BACKGROUND: Accidental falls, especially for the elderly, are a major health issue. Balance disorders are one of their main causes. Vestibular rehabilitation (VR) has proven to be useful in improving balance of elderly patients with instability. Its major handicap is probably its cost, which has prevented its generalisation. So, we have designed a clinical trial with posturographic VR, to assess the optimum number of sessions necessary for a substantial improvement and to compare computerised dynamic posturography (CDP) (visual feedback) and mobile posturography (vibrotactile feedback). METHODS: Design: randomized controlled trial. It is an experimental study, single-center, open, randomized (balanced blocks of patients) in four branches in parallel, in 220 elderly patients with high risk of falls; follow-up period: twelve months. SETTING: Department of Otorhinolaryngology of a tertiary referral hospital.

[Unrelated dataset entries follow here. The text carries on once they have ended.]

Lemma expand_docs_ok budget slot labelled ev tds s : ev ∈ events corpus -> tds ⊆ truthDocuments ev -> ex_added s < budget -> expanded budget s (expand_docs budget slot labelled ev tds s).
Proof.
  intros He. revert s. induction tds as [|td tds IH]; intros s Hs Hb; cbn [expand_docs]; [apply expanded_refl|].
  pose proof (admit_doc_grows ev slot labelled "anchorBFS" (ex_pool s) td He ltac:(set_solver)) as G. destruct (admit_doc ev slot labelled _ (ex_pool s) td) as [p a]. cbn [fst snd] in G.
  assert (H : expanded budget s (mkExpansion p (ex_added s + is_entered a))).
  { split; cbn [ex_pool ex_added]; [eapply grows_le, G; lia|]. destruct a; cbn [is_entered]; lia. }
  assert (Hi : forall s1, expanded budget s s1 -> ex_added s1 < budget -> expanded budget s (expand_docs budget slot labelled ev tds s1)).
  { intros s1 E1 L1. eapply expanded_trans; [exact E1|]. apply IH; [set_solver|done]. }
  destruct a; cbn [is_entered] in H; rewrite ?Z.add_0_r in H; try (by apply Hi). cbn [ex_added].
  destruct (Z.leb_spec budget (ex_added s + 1)); [done|]. by apply Hi.
Qed.

Lemma follow_relations_ok edgeTypes rels s : expanded (relationBudget o) s (follow_relations o corpus edgeTypes rels s).
Proof.
  revert s. induction rels as [|rel rels IH]; intros s; cbn [follow_relations]; [apply expanded_refl|]. destruct (Z.leb_spec (relationBudget o) (ex_added s)); [apply expanded_refl|].
  eapply expanded_trans; [|apply IH]. case_bool_decide; [|apply expanded_refl]. destruct (corpusEventById _ _) as [tgt|] eqn:E; [|apply expanded_refl].
  apply expand_docs_ok; [by apply corpus_event_in in E|done|done].
Qed.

PARTICIPANTS: people over 65 years, fulfilling two or more of the following requirements: a) at least one fall in the last twelve months. b) take at least 16 s or require some support in perform the "timed up and go" test. c) a percentage of average balance in the sensory organization test (SOT) of the CDP < 68%. d) at least one fall in any of the conditions in SOT-CDP. e) a score in Vertiguard's gSBDT > 60%. INTERVENTION: Four differents protocols of vestibular rehabilitation (randomization of the patients). MAIN OUTCOME MEASURE: The percentage of average balance in the SOT-CDP. Secondary measures: time and supports in the "timed up and go" test, scores of the CDP and Vertiguard, and rate of falls. DISCUSSION: Posturographic VR has been proven to be useful for improving balance and reducing the number of falls among the aged. However, its elevated cost has limited its use. It is possible to implement two strategies that improve the cost-benefit of posturography. The first involves optimising the number of rehabilitation sessions; the second is based on the use of cheaper posturography systems. TRIAL REGISTRATION: ClinicalTrials.gov identifier: NCT03034655. Registered on 25 January 2017.